Müller-Münch: Ja. Laut einer Unicef-Studie aus dem Jahr 2009 neigen geprügelte Kinder später häufig zu Risikoverhalten, also zu Alkohol- und Drogenkonsum, zu Wahnvorstellungen, Depressionen und Aggressionen. Jugendliche, die mit Gewalt erzogen wurden, zeigen dreimal häufiger als andere eigene Gewaltaktivität.

Was hat Ihnen geholfen, Ihre Erlebnisse zu verarbeiten und es letztlich besser zu machen?

Müller-Münch: Als ich mich entschlossen habe, Mutter zu werden, habe ich eine Therapie begonnen, weil ich die Worte der Schweizer Therapeutin Alice Miller im Ohr hatte, die sagte, «Geprügelte Kinder prügeln auch ihre Kinder». Diesen Automatismus wollte ich durchbrechen. Außerdem habe ich mit meinem Sohn noch einmal eine wunderbare Kindheit erlebt. Die habe ich genossen. Das hat mir geholfen.

Wie schafft man es, nach solchen Erfahrungen den Eltern zu verzeihen?

Müller-Münch: Das gelingt nicht jedem. Viele dieser geprügelten Kinder haben mit den Eltern gebrochen. Andere sich arrangiert, eine Beziehung auf Distanz zu ihnen aufgebaut. Schwierig wird es besonders dann, wenn die Eltern von ihrem Griff zum Kochlöffel oder Rohrstock nichts mehr wissen wollen, dies leugnen. Dann ist der Weg zu einer Versöhnung eigentlich versperrt.

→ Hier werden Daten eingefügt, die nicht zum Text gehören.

(** * PiiDetector: detection, validation and de-identification of PII

    A shallow embedding of the core of the PiiDetector repository
    ([config/patterns.py], [src/detection/detector.py],
    [src/validation/validators.py], [src/deidentification/*.py] and the
    classification loop of [main.py]) together with the properties its
    specification states about it.

    Modelling conventions.
    - A Python [str] is a [string] of 7-bit ASCII characters.  The
      character predicates below ([str.isalpha], [str.upper], [\d], [\s],
      [\b]) are the ASCII restrictions of the Python ones; text with
      characters above 127 is outside the model (such a character is
      neither a letter, a digit nor a blank here).  A statement that the
      code does not keep outside ASCII carries [isascii] as a hypothesis.
    - A Python [int] that only counts upwards from 1 is an [N].
    - A [dict] is a [gmap]; the insertion-ordered [patterns] dict, whose
      order fixes the order of the candidates, is an association list.
    - Module-level mutable state and the random generator are threaded
      explicitly through the de-identification functions; a raised
      exception is a value of [pyerr]. *)

From Stdlib Require Import Ascii String NArith ZArith List Bool Lia.
From stdpp Require Import base gmap strings pretty list.
Import ListNotations.

Local Open Scope string_scope.
Local Open Scope nat_scope.

(** ** Python string primitives *)

Module PyStr.

Definition chars (s : string) : list ascii := list_ascii_of_string s.
Definition str (l : list ascii) : string := string_of_list_ascii l.

Definition code (c : ascii) : nat := nat_of_ascii c.

Definition in_range (lo hi : ascii) (c : ascii) : bool :=
  (code lo <=? code c) && (code c <=? code hi).

Definition is_digit (c : ascii) : bool := in_range "0" "9" c.
Definition is_upper (c : ascii) : bool := in_range "A" "Z" c.
Definition is_lower (c : ascii) : bool := in_range "a" "z" c.
(** [c.isalpha()] *)
Definition is_alpha (c : ascii) : bool := is_upper c || is_lower c.
Definition is_alnum (c : ascii) : bool := is_alpha c || is_digit c.
(** a word character of [\b]: [[a-zA-Z0-9_]] *)
Definition is_word (c : ascii) : bool := is_alnum c || Ascii.eqb c "_".
(** [c.isspace()], also the class [\s]: TAB..CR, FS..US and the blank *)
Definition is_space (c : ascii) : bool :=
  ((9 <=? code c) && (code c <=? 13)) || ((28 <=? code c) && (code c <=? 32)).

(** membership of a character in a literal string, [c in "..."] *)
Definition char_in (set : string) (c : ascii) : bool :=
  existsb (Ascii.eqb c) (chars set).

(** [c.upper()] *)
Definition upper_char (c : ascii) : ascii :=
  if is_lower c then ascii_of_nat (code c - 32) else c.
(** [c.lower()] *)
Definition lower_char (c : ascii) : ascii :=
  if is_upper c then ascii_of_nat (code c + 32) else c.

(** [s.upper()] and [s.lower()], on ASCII text (outside ASCII Python's
    [upper] can change the length of a string, ["ß"] becoming ["SS"]) *)
Definition upper (s : string) : string := str (map upper_char (chars s)).
Definition lower (s : string) : string := str (map lower_char (chars s)).

Fixpoint lstrip_chars (l : list ascii) : list ascii :=
  match l with
  | c :: l' => if is_space c then lstrip_chars l' else l
  | [] => []
  end.

(** [s.strip()] *)
Definition strip_chars (l : list ascii) : list ascii :=
  rev (lstrip_chars (rev (lstrip_chars l))).
Definition strip (s : string) : string := str (strip_chars (chars s)).

(** [len(s)] *)
Definition len (s : string) : nat := length (chars s).

(** [s.count(c)] for a one-character needle *)
Definition count_char (c : ascii) (s : string) : nat :=
  length (List.filter (Ascii.eqb c) (chars s)).

(** [s.split(c)] for a one-character separator *)
Fixpoint split_chars (sep : ascii) (cur : list ascii) (l : list ascii)
  : list (list ascii) :=
  match l with
  | [] => [rev cur]
  | c :: l' =>
      if Ascii.eqb c sep then rev cur :: split_chars sep [] l'
      else split_chars sep (c :: cur) l'
  end.
Definition split (sep : ascii) (s : string) : list string :=
  map str (split_chars sep [] (chars s)).

(** [needle in s] for a two-character needle *)
Fixpoint has_pair (a b : ascii) (l : list ascii) : bool :=
  match l with
  | x :: ((y :: _) as l') => (Ascii.eqb x a && Ascii.eqb y b) || has_pair a b l'
  | _ => false
  end.

(** [s[i]], [None] standing for [IndexError] *)
Definition index (s : string) (i : nat) : option ascii := nth_error (chars s) i.

(** [s[:n]] and [s[-n:]] *)
Definition prefix (n : nat) (s : string) : string := str (firstn n (chars s)).
Definition suffix (n : nat) (s : string) : string :=
  str (skipn (len s - n) (chars s)).

(** [re.sub(r"\D", "", s)] and [re.sub(r'[^0-9]', '', s)]: the digits of
    [s], in order.  The two agree on ASCII text; outside ASCII [\D] keeps
    every decimal digit of Unicode and [[^0-9]] only the ten of ASCII. *)
Definition digits_only (s : string) : string :=
  str (List.filter is_digit (chars s)).

(** ["".join(parts)] *)
Definition concat (parts : list string) : string :=
  fold_right String.append "" parts.

(** [s.isascii()]: the text on which the predicates above are those of
    Python *)
Definition isascii (s : string) : bool :=
  forallb (fun c => code c <? 128) (chars s).

End PyStr.

(** ** A backtracking matcher for the regular expressions of [patterns.py]

    The constructors are the constructs the five patterns (and the two
    patterns of the validators) use.  Matching is by backtracking with a
    continuation, in the priority order of Python's [re]: the left branch
    of an alternative first, a greedy repetition as long as possible
    first, a lazy one as short as possible first.  A repetition without
    an upper bound is tried at most as many times as there are characters
    left: the body of each such repetition in the patterns consumes a
    character. *)

Module Re.
Import PyStr.

Inductive regex : Type :=
| Eps
| Cls (p : ascii -> bool)
| Seq (a b : regex)
| Alt (a b : regex)
| Rep (r : regex) (lo : nat) (hi : option nat) (greedy : bool)
| Grp (n : nat) (r : regex)
| Bref (n : nat)
| WordB
| Bol
| Eol
| NotBehind (p : ascii -> bool)
| NotAhead (r : regex).

(** The cursor: the text before it (nearest character first), the text
    after it, and the groups captured so far. *)
Record cursor : Type := Cursor {
  before : list ascii;
  after : list ascii;
  caps : list (nat * list ascii)
}.

Definition word_at (l : list ascii) : bool :=
  match l with c :: _ => is_word c | [] => false end.

Fixpoint is_prefix (w l : list ascii) : option (list ascii) :=
  match w, l with
  | [], _ => Some l
  | a :: w', b :: l' => if Ascii.eqb a b then is_prefix w' l' else None
  | _ :: _, [] => None
  end.

Fixpoint cap_lookup (n : nat) (cs : list (nat * list ascii)) : option (list ascii) :=
  match cs with
  | [] => None
  | (i, w) :: cs' => if Nat.eqb i n then Some w else cap_lookup n cs'
  end.

Definition consumed (c c' : cursor) : list ascii :=
  firstn (length (after c) - length (after c')) (after c).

Laut Unicef sterben weltweit jährlich 50.000 Kinder an Gewalt und Missbrauch. Was läuft falsch im Kinderschutz?

Müller-Münch: Viele dieser Kinder kommen aus Dritte-Welt-Ländern oder aus Ländern, in denen das Prügeln bisher nicht verboten ist. Aber selbst in Ländern, in denen es verboten ist - wie Deutschland - sterben zwei Kinder in der Woche durch die Hand ihrer Eltern. In Frankreich sind es sogar drei. Eine konservative Abgeordnete hat dort kürzlich einen Gesetzesentwurf eingebracht, der besagt, dass Kinder nicht mehr geschlagen werden dürfen, wie das in Deutschland seit 2000 der Fall ist. Aber sie wurde dafür regelrecht ausgelacht.

Trotz Gesetz wird auch in Deutschland weitergeprügelt. Was müssen wir tun, um das zu verhindern?

Müller-Münch: Wir brauchen eine größere Aufklärung. Es gibt noch viel zu viele Leute in diesem Land, die nicht wissen, dass das Prügeln gesetzlich verboten ist. Und die Jugendämter müssen aufmerksamer sein, das können sie aber nur mit mehr und mit gut ausgebildetem Personal. Außerdem sollte man schon von klein auf im Kindergarten wachsam sein. Es muss noch viel getan werden.